You could keep a list of which apps are well-behaved, but I suspect
this would be unreliable.

I don't know of any (working) resampling codecs that check to see if
things have changed on the fly.  It probably makes sense in the case
of synchronous processes, such as *compile* buffers, to treat them as
"slow" files.  That is, buffer the whole output from the process, do
detection on a large sample, and then convert the whole thing.
(There's an obvious space optimization of buffering only until you
have so much you won't use any more, convert the detection sample, and
use that codec for the rest on-the-fly.)  But it's not obvious how to
make this work for asynchronous processes, such as *shell* buffers.
Do you really want to reconvert the buffer every time the process
spits out more output?  (Maybe you do, but somebody's gonna have to
code it and put it in front of users to see what they think.)

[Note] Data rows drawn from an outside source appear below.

Definition callback (c : Ctx) : M World HttpResponse :=
  let code := params_get "code" (Server.query (req c)) in
  let state := params_get "state" (Server.query (req c)) in
  let error := params_get "error" (Server.query (req c)) in
  if truthyS error then
    ret (c_redirect (APP_URL env ++ "?error=" ++ default "" error) [])
  else
  let storedState := cookies (req c) !! "auth_state" in
  let storedNonce := cookies (req c) !! "auth_nonce" in
  if negb (truthyS state) || negb (bool_decide (state = storedState)) then
    ret (c_text "Invalid state parameter" 400)
  else
  config <- getOIDCConfig ;;
  cfg <- lift_opt "TypeError" (fields config) ;;
  tokenRes <- fetch (exchangeRequest cfg code) ;;
  if negb (ok tokenRes) then ret (c_text "Token exchange failed" 500) else
  tokens <- lift_opt "SyntaxError" (jsonTokens env (Net.text tokenRes)) ;;
  keys <- getJWKS ;;
  match verifyIdToken env keys (id_token tokens) with
  | None => ret (c_text "ID token verification failed" 400)
  | Some idToken =>
      if truthyS storedNonce &&
         strict_neq_str (claim idToken "nonce") (default "" storedNonce)
      then ret (c_text "Invalid nonce" 400)
      else
        session <- sign (sessionClaims idToken) (arrival (req c)) ;;
        ret (c_redirect (APP_URL env)
               [SetCookie "session" session sessionCookie;
                DeleteCookie "auth_state";
                DeleteCookie "auth_nonce"])
  end.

 > We could do, only LANG isn't a system-global parameter. You can easily
 > wrap GCC in a tiny script that unsets LANG, viz
 > 
 > LANG= exec real-gcc "$@"

And what if "real-gcc" is a lie, and in fact it's a script

LANG=Etruscan exec really-real-gcc "$@"

?  People (at least in the Japanese subset) actually do stuff like
that.

Environment is for setting user defaults, but the user rarely
interfaces directly with GCC these days; they interact with some kind
of filter (aka IDE).  "System-global" is incorrect as you point out,
but LANG *is* process-global, which is inappropriate in multilingual
applications.  (Suppose iconv obeyed LANG?  Then in your environment
it would only be useful for converting UTF-8 to UTF-8! ;-)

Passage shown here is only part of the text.